_SUPPLIED DATA:_

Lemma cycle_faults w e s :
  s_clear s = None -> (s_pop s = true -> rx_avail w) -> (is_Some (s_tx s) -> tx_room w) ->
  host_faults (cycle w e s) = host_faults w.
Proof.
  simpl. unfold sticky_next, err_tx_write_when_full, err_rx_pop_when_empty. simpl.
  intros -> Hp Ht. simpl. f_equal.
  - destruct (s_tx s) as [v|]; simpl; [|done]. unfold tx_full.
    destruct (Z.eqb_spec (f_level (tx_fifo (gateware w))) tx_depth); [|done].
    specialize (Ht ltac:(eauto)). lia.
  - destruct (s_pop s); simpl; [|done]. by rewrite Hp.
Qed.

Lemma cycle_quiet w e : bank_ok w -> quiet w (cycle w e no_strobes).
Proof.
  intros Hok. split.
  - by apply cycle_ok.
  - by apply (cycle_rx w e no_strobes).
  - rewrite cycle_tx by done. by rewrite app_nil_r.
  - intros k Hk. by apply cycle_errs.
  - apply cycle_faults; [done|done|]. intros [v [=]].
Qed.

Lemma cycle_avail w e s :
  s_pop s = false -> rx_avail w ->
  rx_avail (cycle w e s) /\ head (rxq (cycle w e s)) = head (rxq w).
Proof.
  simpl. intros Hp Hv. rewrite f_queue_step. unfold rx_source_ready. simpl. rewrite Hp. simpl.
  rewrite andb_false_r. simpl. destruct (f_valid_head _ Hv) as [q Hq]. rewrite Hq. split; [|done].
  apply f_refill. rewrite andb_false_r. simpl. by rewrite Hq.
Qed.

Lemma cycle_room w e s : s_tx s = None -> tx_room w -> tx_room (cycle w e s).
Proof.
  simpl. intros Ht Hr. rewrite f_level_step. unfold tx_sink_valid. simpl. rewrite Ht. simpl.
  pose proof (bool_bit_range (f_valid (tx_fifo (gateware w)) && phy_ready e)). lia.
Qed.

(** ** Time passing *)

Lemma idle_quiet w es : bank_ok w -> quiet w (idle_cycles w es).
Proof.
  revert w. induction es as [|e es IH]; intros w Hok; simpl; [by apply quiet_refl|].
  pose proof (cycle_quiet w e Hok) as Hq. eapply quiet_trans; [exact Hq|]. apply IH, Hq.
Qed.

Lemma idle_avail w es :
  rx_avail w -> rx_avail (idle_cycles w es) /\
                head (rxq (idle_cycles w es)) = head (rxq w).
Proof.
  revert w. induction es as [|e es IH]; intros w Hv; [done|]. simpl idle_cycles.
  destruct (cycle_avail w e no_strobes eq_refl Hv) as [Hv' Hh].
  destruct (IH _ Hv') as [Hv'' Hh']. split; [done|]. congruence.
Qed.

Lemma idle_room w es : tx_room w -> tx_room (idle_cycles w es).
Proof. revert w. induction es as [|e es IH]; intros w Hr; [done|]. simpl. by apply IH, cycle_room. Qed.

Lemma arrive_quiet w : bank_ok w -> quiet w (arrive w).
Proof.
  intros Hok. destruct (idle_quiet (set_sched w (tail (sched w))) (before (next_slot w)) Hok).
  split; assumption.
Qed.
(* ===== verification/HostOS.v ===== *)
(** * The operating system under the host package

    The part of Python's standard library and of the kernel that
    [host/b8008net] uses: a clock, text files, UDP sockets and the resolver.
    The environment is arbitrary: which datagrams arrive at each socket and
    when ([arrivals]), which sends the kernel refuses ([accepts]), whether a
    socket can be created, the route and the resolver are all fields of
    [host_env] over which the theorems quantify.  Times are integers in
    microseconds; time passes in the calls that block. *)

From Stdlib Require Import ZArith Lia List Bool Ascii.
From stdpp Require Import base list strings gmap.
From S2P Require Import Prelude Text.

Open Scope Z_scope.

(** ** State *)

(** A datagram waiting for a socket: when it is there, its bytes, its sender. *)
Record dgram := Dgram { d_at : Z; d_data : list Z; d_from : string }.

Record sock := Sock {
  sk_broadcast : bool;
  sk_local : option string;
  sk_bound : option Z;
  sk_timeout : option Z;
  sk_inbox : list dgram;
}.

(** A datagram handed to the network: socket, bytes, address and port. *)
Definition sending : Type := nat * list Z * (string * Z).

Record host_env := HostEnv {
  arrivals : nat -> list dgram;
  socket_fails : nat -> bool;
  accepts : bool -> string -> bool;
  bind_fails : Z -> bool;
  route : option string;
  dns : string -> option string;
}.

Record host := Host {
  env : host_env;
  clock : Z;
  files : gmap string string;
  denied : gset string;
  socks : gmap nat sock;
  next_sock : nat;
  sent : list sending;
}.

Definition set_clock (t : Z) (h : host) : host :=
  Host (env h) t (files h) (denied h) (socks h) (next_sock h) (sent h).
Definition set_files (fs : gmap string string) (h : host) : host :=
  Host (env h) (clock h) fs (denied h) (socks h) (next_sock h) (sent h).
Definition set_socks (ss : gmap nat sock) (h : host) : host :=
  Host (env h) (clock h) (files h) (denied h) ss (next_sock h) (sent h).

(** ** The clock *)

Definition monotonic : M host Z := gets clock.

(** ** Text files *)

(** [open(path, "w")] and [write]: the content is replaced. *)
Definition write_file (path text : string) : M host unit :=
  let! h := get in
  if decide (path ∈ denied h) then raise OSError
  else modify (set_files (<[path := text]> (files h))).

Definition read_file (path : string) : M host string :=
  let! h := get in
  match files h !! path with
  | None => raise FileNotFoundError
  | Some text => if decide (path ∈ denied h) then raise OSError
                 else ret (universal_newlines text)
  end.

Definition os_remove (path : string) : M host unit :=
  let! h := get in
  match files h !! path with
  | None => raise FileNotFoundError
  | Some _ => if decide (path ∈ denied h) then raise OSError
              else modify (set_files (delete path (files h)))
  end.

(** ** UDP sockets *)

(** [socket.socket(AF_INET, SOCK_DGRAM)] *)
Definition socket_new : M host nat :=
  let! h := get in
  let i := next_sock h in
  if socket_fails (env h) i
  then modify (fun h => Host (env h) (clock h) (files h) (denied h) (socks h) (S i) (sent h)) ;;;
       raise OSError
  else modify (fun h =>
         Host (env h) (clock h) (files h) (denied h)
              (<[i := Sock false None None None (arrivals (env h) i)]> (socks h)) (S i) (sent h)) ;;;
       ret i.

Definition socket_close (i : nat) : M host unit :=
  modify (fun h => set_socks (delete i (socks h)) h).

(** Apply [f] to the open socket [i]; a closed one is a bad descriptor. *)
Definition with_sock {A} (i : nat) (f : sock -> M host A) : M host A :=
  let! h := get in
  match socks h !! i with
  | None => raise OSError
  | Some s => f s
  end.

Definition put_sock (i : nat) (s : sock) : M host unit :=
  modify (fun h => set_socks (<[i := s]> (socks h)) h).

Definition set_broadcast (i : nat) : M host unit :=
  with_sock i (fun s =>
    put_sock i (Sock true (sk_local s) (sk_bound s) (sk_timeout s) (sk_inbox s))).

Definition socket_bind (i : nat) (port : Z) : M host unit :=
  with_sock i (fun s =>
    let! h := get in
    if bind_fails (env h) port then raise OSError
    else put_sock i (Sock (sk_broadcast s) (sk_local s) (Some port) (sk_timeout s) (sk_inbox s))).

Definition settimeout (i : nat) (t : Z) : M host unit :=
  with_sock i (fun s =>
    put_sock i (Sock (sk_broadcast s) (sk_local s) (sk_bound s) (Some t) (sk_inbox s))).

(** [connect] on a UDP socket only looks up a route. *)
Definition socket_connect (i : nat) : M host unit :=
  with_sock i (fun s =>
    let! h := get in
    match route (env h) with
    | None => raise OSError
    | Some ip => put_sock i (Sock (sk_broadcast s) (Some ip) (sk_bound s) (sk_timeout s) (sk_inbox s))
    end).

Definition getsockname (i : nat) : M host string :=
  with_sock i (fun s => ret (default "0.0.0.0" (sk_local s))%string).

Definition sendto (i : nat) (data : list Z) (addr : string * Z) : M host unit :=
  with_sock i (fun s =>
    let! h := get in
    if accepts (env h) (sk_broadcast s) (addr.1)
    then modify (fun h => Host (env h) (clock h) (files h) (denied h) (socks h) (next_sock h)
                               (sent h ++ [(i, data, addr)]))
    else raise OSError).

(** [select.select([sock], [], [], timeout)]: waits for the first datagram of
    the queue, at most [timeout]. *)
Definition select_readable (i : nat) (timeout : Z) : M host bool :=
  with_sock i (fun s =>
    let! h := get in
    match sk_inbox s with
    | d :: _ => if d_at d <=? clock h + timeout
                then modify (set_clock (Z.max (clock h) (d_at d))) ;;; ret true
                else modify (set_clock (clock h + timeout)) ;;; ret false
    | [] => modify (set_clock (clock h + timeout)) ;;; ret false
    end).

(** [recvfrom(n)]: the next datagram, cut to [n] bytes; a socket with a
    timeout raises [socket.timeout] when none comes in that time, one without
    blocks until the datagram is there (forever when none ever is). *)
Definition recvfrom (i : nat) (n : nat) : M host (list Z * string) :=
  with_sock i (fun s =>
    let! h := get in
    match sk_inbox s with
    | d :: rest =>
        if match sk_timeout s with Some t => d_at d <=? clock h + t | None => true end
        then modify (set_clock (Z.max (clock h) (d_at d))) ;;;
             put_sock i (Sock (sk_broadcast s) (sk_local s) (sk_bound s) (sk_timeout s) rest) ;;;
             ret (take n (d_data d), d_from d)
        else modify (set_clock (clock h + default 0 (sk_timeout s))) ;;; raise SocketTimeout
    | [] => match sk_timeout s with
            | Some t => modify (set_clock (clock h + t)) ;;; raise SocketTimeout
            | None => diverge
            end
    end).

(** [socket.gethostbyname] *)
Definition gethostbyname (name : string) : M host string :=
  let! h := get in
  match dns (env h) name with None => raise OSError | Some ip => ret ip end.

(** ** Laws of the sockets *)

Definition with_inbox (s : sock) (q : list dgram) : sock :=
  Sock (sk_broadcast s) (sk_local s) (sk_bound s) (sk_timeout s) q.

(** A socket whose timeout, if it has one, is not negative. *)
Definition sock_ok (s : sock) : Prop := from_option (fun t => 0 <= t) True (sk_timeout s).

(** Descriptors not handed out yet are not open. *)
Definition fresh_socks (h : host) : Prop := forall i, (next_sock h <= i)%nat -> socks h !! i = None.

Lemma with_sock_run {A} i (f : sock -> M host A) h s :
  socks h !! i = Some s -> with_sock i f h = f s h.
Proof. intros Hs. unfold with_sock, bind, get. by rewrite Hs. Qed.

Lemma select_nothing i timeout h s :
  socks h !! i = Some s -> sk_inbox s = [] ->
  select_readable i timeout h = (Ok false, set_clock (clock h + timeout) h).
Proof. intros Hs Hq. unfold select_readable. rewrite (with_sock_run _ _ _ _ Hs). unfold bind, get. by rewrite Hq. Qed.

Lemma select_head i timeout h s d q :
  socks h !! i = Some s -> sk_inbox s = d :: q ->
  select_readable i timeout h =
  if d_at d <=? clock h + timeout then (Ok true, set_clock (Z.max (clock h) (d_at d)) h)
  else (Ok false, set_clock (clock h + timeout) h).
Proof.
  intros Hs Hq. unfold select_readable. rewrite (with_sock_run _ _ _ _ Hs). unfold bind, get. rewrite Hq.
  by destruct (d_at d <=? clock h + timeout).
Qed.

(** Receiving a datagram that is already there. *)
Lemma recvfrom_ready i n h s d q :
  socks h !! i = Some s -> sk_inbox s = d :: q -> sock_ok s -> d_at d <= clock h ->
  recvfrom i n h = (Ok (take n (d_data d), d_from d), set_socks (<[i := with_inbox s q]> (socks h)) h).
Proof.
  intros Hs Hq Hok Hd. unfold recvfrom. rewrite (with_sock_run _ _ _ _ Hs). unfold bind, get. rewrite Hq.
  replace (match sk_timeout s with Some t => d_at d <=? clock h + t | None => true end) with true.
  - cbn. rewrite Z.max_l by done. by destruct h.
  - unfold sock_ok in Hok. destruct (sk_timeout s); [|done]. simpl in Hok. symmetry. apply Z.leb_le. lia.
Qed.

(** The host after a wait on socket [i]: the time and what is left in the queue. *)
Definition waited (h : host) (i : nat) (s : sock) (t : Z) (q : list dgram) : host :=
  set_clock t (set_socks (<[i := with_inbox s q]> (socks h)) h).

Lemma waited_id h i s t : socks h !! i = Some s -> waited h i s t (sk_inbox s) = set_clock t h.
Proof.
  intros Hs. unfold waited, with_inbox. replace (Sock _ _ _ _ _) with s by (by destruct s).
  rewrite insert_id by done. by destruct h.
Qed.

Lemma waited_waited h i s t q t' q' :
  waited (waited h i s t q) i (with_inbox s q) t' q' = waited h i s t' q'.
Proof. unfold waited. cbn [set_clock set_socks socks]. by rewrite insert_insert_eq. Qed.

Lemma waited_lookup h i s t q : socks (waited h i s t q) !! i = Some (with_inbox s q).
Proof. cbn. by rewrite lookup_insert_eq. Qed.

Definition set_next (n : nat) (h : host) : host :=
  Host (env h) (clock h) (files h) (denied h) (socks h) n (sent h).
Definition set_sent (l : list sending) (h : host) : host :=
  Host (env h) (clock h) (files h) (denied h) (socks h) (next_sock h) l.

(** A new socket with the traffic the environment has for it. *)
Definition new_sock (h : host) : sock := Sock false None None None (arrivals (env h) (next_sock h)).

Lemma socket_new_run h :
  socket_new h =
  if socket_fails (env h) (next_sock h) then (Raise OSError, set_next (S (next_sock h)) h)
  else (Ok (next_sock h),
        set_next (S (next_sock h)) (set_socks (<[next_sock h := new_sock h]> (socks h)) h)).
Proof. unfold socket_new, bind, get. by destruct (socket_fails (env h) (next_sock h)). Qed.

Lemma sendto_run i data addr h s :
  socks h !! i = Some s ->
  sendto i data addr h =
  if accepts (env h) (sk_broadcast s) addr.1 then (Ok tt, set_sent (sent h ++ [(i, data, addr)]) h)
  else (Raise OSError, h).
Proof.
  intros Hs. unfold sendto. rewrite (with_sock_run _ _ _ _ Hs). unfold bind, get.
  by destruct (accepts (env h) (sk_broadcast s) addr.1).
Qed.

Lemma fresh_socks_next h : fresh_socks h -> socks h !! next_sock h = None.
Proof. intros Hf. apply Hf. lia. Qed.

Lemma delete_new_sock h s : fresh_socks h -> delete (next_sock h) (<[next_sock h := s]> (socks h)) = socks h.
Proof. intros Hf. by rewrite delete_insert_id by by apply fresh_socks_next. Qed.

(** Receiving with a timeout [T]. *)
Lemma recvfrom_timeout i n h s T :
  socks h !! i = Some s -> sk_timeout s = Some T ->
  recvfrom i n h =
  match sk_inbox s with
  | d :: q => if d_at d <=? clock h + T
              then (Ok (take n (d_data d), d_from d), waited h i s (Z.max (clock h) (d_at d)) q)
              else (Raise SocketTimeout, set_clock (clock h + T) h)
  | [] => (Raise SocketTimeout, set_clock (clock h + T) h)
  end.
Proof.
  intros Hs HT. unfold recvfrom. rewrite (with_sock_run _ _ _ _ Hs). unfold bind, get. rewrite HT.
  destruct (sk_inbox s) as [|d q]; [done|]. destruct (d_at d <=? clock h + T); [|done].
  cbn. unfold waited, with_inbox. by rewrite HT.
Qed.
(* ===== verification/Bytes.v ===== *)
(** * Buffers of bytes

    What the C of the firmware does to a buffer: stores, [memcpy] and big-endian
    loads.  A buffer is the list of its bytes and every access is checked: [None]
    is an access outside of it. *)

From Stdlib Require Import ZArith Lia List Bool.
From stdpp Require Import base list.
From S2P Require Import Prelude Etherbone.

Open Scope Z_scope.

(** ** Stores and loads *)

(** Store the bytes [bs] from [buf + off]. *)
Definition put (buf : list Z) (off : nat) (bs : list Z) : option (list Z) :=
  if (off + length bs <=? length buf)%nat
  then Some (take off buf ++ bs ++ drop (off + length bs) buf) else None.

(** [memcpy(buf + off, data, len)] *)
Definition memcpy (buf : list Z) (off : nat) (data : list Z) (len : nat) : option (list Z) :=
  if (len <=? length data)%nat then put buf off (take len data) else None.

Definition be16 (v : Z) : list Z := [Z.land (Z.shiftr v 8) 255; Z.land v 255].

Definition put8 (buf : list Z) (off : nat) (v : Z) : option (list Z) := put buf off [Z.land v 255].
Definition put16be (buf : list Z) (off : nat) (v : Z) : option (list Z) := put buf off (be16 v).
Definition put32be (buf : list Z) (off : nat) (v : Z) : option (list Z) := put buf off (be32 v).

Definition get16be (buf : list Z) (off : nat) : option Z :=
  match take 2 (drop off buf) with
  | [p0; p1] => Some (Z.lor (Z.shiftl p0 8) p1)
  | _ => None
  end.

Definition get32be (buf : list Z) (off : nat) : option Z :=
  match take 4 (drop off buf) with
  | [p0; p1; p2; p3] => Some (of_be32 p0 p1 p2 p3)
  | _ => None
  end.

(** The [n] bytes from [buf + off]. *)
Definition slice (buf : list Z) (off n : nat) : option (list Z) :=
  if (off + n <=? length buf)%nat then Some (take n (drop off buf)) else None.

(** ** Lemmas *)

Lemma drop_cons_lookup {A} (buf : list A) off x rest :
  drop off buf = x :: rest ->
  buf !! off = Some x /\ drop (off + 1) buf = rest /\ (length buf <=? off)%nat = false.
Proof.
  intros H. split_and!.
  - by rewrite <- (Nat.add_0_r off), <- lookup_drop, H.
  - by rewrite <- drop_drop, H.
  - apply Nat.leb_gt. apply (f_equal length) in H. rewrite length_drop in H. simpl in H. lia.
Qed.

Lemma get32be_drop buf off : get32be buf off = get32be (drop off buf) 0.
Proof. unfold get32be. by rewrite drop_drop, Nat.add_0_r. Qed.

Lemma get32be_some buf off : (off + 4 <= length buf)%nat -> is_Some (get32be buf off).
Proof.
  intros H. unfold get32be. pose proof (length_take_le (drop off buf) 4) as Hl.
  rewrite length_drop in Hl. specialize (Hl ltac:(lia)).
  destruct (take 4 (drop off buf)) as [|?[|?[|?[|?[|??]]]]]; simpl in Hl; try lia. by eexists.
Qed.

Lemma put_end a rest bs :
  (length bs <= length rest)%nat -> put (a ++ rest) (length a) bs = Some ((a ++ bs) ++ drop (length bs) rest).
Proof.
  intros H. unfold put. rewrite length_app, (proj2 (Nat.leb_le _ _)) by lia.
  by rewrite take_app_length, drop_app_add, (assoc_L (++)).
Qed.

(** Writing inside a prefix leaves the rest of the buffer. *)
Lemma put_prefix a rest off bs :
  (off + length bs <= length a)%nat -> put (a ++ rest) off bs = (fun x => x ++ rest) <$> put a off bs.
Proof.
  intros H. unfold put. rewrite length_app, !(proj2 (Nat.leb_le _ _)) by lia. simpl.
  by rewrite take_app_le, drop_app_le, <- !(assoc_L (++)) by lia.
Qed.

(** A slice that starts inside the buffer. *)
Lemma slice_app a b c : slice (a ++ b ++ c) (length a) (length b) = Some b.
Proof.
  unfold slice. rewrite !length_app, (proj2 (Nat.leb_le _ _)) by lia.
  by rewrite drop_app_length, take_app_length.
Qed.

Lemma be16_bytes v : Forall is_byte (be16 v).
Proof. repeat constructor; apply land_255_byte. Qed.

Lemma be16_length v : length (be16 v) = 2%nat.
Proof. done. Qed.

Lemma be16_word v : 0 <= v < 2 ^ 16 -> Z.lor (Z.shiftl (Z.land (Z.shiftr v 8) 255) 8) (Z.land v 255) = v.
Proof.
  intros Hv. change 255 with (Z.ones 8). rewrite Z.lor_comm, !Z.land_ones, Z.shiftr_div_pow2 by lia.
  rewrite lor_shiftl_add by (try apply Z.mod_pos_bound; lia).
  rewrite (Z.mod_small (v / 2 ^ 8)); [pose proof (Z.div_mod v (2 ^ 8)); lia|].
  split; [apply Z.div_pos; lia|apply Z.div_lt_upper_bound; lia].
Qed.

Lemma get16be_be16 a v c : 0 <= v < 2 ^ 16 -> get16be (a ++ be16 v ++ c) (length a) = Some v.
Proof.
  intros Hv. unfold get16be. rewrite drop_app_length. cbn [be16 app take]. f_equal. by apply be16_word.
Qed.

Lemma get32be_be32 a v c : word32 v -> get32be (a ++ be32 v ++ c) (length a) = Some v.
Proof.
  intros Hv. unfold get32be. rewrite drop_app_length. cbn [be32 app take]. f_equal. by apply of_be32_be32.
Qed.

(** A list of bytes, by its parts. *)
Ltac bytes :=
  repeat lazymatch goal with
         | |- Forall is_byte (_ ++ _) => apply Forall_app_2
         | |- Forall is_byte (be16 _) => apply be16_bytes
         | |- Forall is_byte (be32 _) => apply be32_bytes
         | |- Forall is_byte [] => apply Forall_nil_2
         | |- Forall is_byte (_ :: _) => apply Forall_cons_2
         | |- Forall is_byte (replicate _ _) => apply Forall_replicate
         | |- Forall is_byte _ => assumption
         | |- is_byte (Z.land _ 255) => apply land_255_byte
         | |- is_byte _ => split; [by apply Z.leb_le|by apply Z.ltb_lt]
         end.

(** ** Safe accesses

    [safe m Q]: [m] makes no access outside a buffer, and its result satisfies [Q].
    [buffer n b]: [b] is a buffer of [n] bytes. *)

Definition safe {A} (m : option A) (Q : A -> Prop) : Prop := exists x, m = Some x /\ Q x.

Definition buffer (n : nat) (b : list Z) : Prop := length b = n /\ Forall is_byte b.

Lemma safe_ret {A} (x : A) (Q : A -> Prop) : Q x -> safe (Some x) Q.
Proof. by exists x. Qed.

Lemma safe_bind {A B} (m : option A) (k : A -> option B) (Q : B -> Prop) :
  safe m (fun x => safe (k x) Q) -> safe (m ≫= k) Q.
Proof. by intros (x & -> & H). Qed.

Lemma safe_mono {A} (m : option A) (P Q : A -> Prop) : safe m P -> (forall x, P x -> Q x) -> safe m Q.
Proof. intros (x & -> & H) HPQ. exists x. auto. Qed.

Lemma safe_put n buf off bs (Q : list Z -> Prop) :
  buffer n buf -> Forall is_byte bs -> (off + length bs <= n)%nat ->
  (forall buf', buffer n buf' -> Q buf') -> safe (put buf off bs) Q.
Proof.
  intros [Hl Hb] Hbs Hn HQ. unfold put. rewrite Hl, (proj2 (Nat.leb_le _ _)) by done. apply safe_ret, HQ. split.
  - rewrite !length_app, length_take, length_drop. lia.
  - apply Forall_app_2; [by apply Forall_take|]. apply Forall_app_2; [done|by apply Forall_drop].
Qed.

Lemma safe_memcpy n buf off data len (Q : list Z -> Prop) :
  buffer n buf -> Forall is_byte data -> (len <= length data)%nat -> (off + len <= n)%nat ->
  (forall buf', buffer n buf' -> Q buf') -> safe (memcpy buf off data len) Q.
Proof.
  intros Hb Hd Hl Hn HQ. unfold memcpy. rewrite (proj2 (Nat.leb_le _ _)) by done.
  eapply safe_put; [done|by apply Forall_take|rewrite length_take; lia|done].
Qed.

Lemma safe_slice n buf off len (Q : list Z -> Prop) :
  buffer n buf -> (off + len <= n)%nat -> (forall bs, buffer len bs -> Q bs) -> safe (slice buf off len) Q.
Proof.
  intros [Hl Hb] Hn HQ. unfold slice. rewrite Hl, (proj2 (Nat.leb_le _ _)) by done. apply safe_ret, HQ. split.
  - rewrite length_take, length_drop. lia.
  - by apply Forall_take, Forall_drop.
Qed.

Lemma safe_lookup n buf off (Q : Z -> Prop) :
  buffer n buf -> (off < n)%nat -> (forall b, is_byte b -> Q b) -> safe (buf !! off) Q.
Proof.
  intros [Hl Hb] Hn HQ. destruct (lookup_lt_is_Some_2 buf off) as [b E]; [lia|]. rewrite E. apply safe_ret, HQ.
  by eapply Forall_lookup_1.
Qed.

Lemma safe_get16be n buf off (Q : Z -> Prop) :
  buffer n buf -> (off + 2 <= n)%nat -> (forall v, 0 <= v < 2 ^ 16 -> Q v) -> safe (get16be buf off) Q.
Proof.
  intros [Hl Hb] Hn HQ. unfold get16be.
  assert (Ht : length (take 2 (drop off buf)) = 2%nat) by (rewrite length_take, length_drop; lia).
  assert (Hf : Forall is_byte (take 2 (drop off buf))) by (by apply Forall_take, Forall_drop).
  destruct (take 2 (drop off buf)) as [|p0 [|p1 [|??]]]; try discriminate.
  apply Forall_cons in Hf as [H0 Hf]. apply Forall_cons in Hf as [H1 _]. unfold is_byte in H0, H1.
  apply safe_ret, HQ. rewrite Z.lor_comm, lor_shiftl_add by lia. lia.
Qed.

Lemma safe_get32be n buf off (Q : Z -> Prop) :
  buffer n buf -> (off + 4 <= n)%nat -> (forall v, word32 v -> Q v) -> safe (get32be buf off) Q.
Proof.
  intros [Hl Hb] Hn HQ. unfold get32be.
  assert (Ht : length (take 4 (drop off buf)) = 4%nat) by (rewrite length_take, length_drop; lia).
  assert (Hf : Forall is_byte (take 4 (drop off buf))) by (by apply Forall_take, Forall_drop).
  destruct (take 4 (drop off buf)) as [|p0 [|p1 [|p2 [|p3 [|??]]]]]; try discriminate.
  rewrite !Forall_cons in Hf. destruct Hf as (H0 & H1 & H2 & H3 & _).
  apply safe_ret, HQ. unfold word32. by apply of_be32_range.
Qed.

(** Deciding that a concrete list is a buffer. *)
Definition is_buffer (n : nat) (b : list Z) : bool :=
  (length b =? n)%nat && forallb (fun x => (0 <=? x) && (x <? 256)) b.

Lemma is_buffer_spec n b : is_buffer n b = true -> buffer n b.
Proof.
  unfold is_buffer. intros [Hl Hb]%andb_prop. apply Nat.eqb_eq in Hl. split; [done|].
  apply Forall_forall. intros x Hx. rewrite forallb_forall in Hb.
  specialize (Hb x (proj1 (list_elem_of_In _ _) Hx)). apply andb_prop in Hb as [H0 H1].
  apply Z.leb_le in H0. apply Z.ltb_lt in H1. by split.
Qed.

_ABOUT THIS EXERCISE:_
Give back exactly the lines above starting at the line where "put_sock i (Sock true" appears and ending at the line where "else put_sock i" appears, both included, with no other lines.

_ANSWER FOR THIS EXERCISE:_
    put_sock i (Sock true (sk_local s) (sk_bound s) (sk_timeout s) (sk_inbox s))).

Definition socket_bind (i : nat) (port : Z) : M host unit :=
  with_sock i (fun s =>
    let! h := get in
    if bind_fails (env h) port then raise OSError
    else put_sock i (Sock (sk_broadcast s) (sk_local s) (Some port) (sk_timeout s) (sk_inbox s))).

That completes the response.